**WHAT YOU SHOULD DO:** In full and without alteration, reproduce every record.

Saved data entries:
Example in_use_removed :
  let s := (after [Go 1; Go 2; Go 2; Go 1; Go 1; Go 1]
              (published_ex [cleanup_asset allow_all "s" false; lock_asset "s"])).1 in
  assets s = [] ∧ use_count <$> heap s !! 0%nat = Some 1.
Proof. vm_compute. auto. Qed.

(** Two deletions of one id both pass the check; the second removes the asset
    that was added under the id in between, and its camera id keeps naming it. *)
Example new_asset_removed :
  let s := (after ([Go 1; Go 2; Go 1; Go 1; Go 1; Go 3; Go 3; Go 2; Go 2; Go 2])
              (published_ex [cleanup_asset allow_all "s" false; cleanup_asset allow_all "s" false;
                             stream_ex (Some "s") (Some "c9")])).1 in
  assets s = [] ∧ length (heap s) = 2%nat ∧ get_asset_id_by_camera_id "c9" s = Some "s".
Proof. vm_compute. auto. Qed.

(** [save_from_base64] enters its asset without a reservation: a stream added
    under the id while the file is written is replaced, and looking the stream's
    camera id up gives the file. *)
Example stream_overwritten :
  let s := (after [Go 0; Go 1; Go 1; Go 0; Go 0; Go 0; Go 0]
              (init host_ex, [forget (save_decoded "/a" allow_all 1000 10 "base64_media.mp4" "video" None "s");
                              stream_ex (Some "s") (Some "c1")])).1 in
  (path <$> asset_of s "s") = Some "/a/s/base64_media.mp4" ∧ get_asset_id_by_camera_id "c1" s = Some "s".
Proof. vm_compute. auto. Qed.

(** Once an evicted id is used again, the next age-out that reaches it raises,
    which ends the eviction thread and fails the uploads that trigger it. *)
Example eviction_thread_dies :
  (exec (age_out_turn (Some (div_ints 1 1000000000)) (lit 1 0) None du_ex allow_all) again_ex.1).1 =
    Exn (service_exception "BadParameter" 400).
Proof. vm_compute. reflexivity. Qed.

**WRITTEN SOLUTION:**
Example in_use_removed :
  let s := (after [Go 1; Go 2; Go 2; Go 1; Go 1; Go 1]
              (published_ex [cleanup_asset allow_all "s" false; lock_asset "s"])).1 in
  assets s = [] ∧ use_count <$> heap s !! 0%nat = Some 1.
Proof. vm_compute. auto. Qed.

(** Two deletions of one id both pass the check; the second removes the asset
    that was added under the id in between, and its camera id keeps naming it. *)
Example new_asset_removed :
  let s := (after ([Go 1; Go 2; Go 1; Go 1; Go 1; Go 3; Go 3; Go 2; Go 2; Go 2])
              (published_ex [cleanup_asset allow_all "s" false; cleanup_asset allow_all "s" false;
                             stream_ex (Some "s") (Some "c9")])).1 in
  assets s = [] ∧ length (heap s) = 2%nat ∧ get_asset_id_by_camera_id "c9" s = Some "s".
Proof. vm_compute. auto. Qed.

(** [save_from_base64] enters its asset without a reservation: a stream added
    under the id while the file is written is replaced, and looking the stream's
    camera id up gives the file. *)
Example stream_overwritten :
  let s := (after [Go 0; Go 1; Go 1; Go 0; Go 0; Go 0; Go 0]
              (init host_ex, [forget (save_decoded "/a" allow_all 1000 10 "base64_media.mp4" "video" None "s");
                              stream_ex (Some "s") (Some "c1")])).1 in
  (path <$> asset_of s "s") = Some "/a/s/base64_media.mp4" ∧ get_asset_id_by_camera_id "c1" s = Some "s".
Proof. vm_compute. auto. Qed.

(** Once an evicted id is used again, the next age-out that reaches it raises,
    which ends the eviction thread and fails the uploads that trigger it. *)
Example eviction_thread_dies :
  (exec (age_out_turn (Some (div_ints 1 1000000000)) (lit 1 0) None du_ex allow_all) again_ex.1).1 =
    Exn (service_exception "BadParameter" 400).
Proof. vm_compute. reflexivity. Qed.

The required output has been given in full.